A chimeric G α subunit cDNA, referred to as G α s/i(38), was constructed containing the complete 5′-untranslated region of G αs, the first 356 codons of the rat G α s and the last 36 codons and 428 base pairs of the 3′-untranslated region of the rat G α i cDNA. Transient expression of the G αs/i(38) protein in COS cells allowed detection of a chimeric protein which was recognized by antibodies generated against an internal G αs sequence as well as antibodies recognizing the carboxyl terminus of G αi2. Chinese hamster ovary cell clones stably expressing the chimeric G-protein α subunit transcript (G αs/i(38] demonstrated 1.5–2.5-fold constitutively elevated cyclic AMP levels and a 3–4-fold increase in the activity ratio of cyclic AMP-dependent protein kinase, although expression of the chimeric polypeptide could not be demonstrated presumably because of low expression of the mutant αs.

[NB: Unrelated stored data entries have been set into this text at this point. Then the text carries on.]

(** The content of a string, from just after its opening quote: the
    decoded characters (added to [acc], oldest first) and what follows the
    closing quote.  Control characters must be escaped; a [\u] escape of a
    high surrogate followed by one of a low surrogate makes one
    character. *)
Fixpoint scanstring (s : str) (acc : str) : option (str * str) :=
  match s with
  | [] => None
  | c :: s1 =>
      if N.eqb c QUOTE then Some (acc, s1)
      else if N.eqb c BACKSLASH then
        match s1 with
        | [] => None
        | e :: s2 =>
            if N.eqb e LOWER_U then
              match s2 with
              | h1 :: h2 :: h3 :: h4 :: s3 =>
                  match hex4 h1 h2 h3 h4 with
                  | None => None
                  | Some u =>
                      if is_high_surrogate u then
                        match s3 with
                        | b :: v :: g1 :: g2 :: g3 :: g4 :: s4 =>
                            if N.eqb b BACKSLASH && N.eqb v LOWER_U then
                              match hex4 g1 g2 g3 g4 with
                              | None => None
                              | Some u2 =>
                                  if is_low_surrogate u2 then
                                    scanstring s4
                                      (acc ++ [join_surrogates u u2])
                                  else scanstring s3 (acc ++ [u])
                              end
                            else scanstring s3 (acc ++ [u])
                        | _ => scanstring s3 (acc ++ [u])
                        end
                      else scanstring s3 (acc ++ [u])
                  end
              | _ => None
              end
            else
              match unescape e with
              | Some c' => scanstring s2 (acc ++ [c'])
              | None => None
              end
        end
      else if (c <? 32)%N then None
      else scanstring s1 (acc ++ [c])
  end.

Definition digit_of (c : N) : option (Decimal.uint -> Decimal.uint) :=
  if N.eqb c 48 then Some Decimal.D0
  else if N.eqb c 49 then Some Decimal.D1
  else if N.eqb c 50 then Some Decimal.D2
  else if N.eqb c 51 then Some Decimal.D3
  else if N.eqb c 52 then Some Decimal.D4
  else if N.eqb c 53 then Some Decimal.D5
  else if N.eqb c 54 then Some Decimal.D6
  else if N.eqb c 55 then Some Decimal.D7
  else if N.eqb c 56 then Some Decimal.D8
  else if N.eqb c 57 then Some Decimal.D9
  else None.

(** The longest run of digits at the head of the input. *)
Fixpoint scan_uint (s : str) : Decimal.uint * str :=
  match s with
  | [] => (Decimal.Nil, [])
  | c :: s' =>
      match digit_of c with
      | Some d => let '(u, rest) := scan_uint s' in (d u, rest)
      | None => (Decimal.Nil, s)
      end
  end.
Definition classList (d : Dom) (e : nat) : gset string :=
  default ∅ (classes d !! e).

(** [e.classList.add(c)] and [e.classList.remove(c)] *)
Definition classAdd (c : string) (e : nat) (d : Dom) : Dom :=
  mkDom (<[e := classList d e ∪ {[c]}]> (classes d)) (observed d) (preloading d).
Definition classRemove (c : string) (e : nat) (d : Dom) : Dom :=
  mkDom (<[e := classList d e ∖ {[c]}]> (classes d)) (observed d) (preloading d).

(** An [IntersectionObserverEntry]. *)
Record Entry : Type := mkEntry { target : nat; isIntersecting : bool }.

(** The callback of [imageObserver]. *)
Definition observerCallback (entries : list Entry) (d : Dom) : Dom :=
  fold_left
    (fun d entry =>
       if isIntersecting entry
       then let d := classAdd "loaded" (target entry) d in
            mkDom (classes d) (observed d ∖ {[target entry]}) (preloading d)
       else d)
    entries d.

(** [images.forEach(img => imageObserver.observe(img))] *)
Definition observeAll (images : list nat) (d : Dom) : Dom :=
  fold_left (fun d img => mkDom (classes d) (observed d ∪ {[img]}) (preloading d)) images d.

(** What [fixImages] and the [onload] of its preloading image do to the
    item once the image is known to be there. *)
Definition markLoaded (item : nat) (d : Dom) : Dom :=
  classAdd "loaded" item (classRemove "loading" item d).

(** [fixImages()] *)
Definition fixImages (items : list GalleryItem) (d : Dom) : Dom :=
  fold_left
    (fun d item =>
       match itemImage item with
       | None => d
       | Some (_, dataSrc) =>
           if hasDataSrc dataSrc
           then mkDom (classes d) (observed d) (preloading d ++ [itemElement item])
           else markLoaded (itemElement item) d
       end)
    items d.

Inductive PageEvent : Type :=
| StartObserver                       (* DOMContentLoaded, src/js/gallery.js *)
| StartSimpleGallery                  (* DOMContentLoaded, SimpleGallery.init *)
| Intersections (entries : list Entry)  (* the observer reports entries *)
| PreloadDone (n : nat).              (* [newImg.onload] of the [n]-th pending preload *)

Definition handle (page : Page) (d : Dom) (e : PageEvent) : Dom :=
  match e with
  | StartObserver => observeAll (vincentImages page) d
  | StartSimpleGallery => fixImages (galleryItems page) d
  | Intersections entries => observerCallback entries d
  | PreloadDone n =>
      match preloading d !! n with
      | Some item =>
          markLoaded item (mkDom (classes d) (observed d) (delete n (preloading d)))
      | None => d
      end
  end.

Expression of the rat G αs transcript yielded clones that were similar to wild-type Chinese hamster ovary cells in regard to cyclic AMP levels and protein kinase activity. In the presence of methyl isobutylxanthine, a cyclic AMP phosphodiesterase inhibitor, cyclic AMP levels in clones expressing the G αs/i(38) transcript were 10–15-fold higher than G αs expressing clones. Adenylyl cyclase activation by guanosine 5′-O-(thiotriphosphate) (GTP γ S) in membranes from clones expressing the G αs/i(38) transcript demonstrated a diminished lag time for maximal activation, indicating an increased relative GDP dissociation rate for the chimeric G α subunit and an increase in total adenylyl cyclase activity relative to wild-type G α s expressing clones. Cholate extracts from membranes of G αs/i(38) expressing clones, when mixed with cyc− S49 membranes, reconstituted an increased GTP γ S-stimulated adenylyl cyclase activity and a diminished lag time for maximal activation compared to cholate extracts prepared from G αs-expressing clones. The G αs/i(38) construct confers a dominant constitutive activation of adenylyl cyclase when expressed in cells in the presence of a background of wild-type G αs.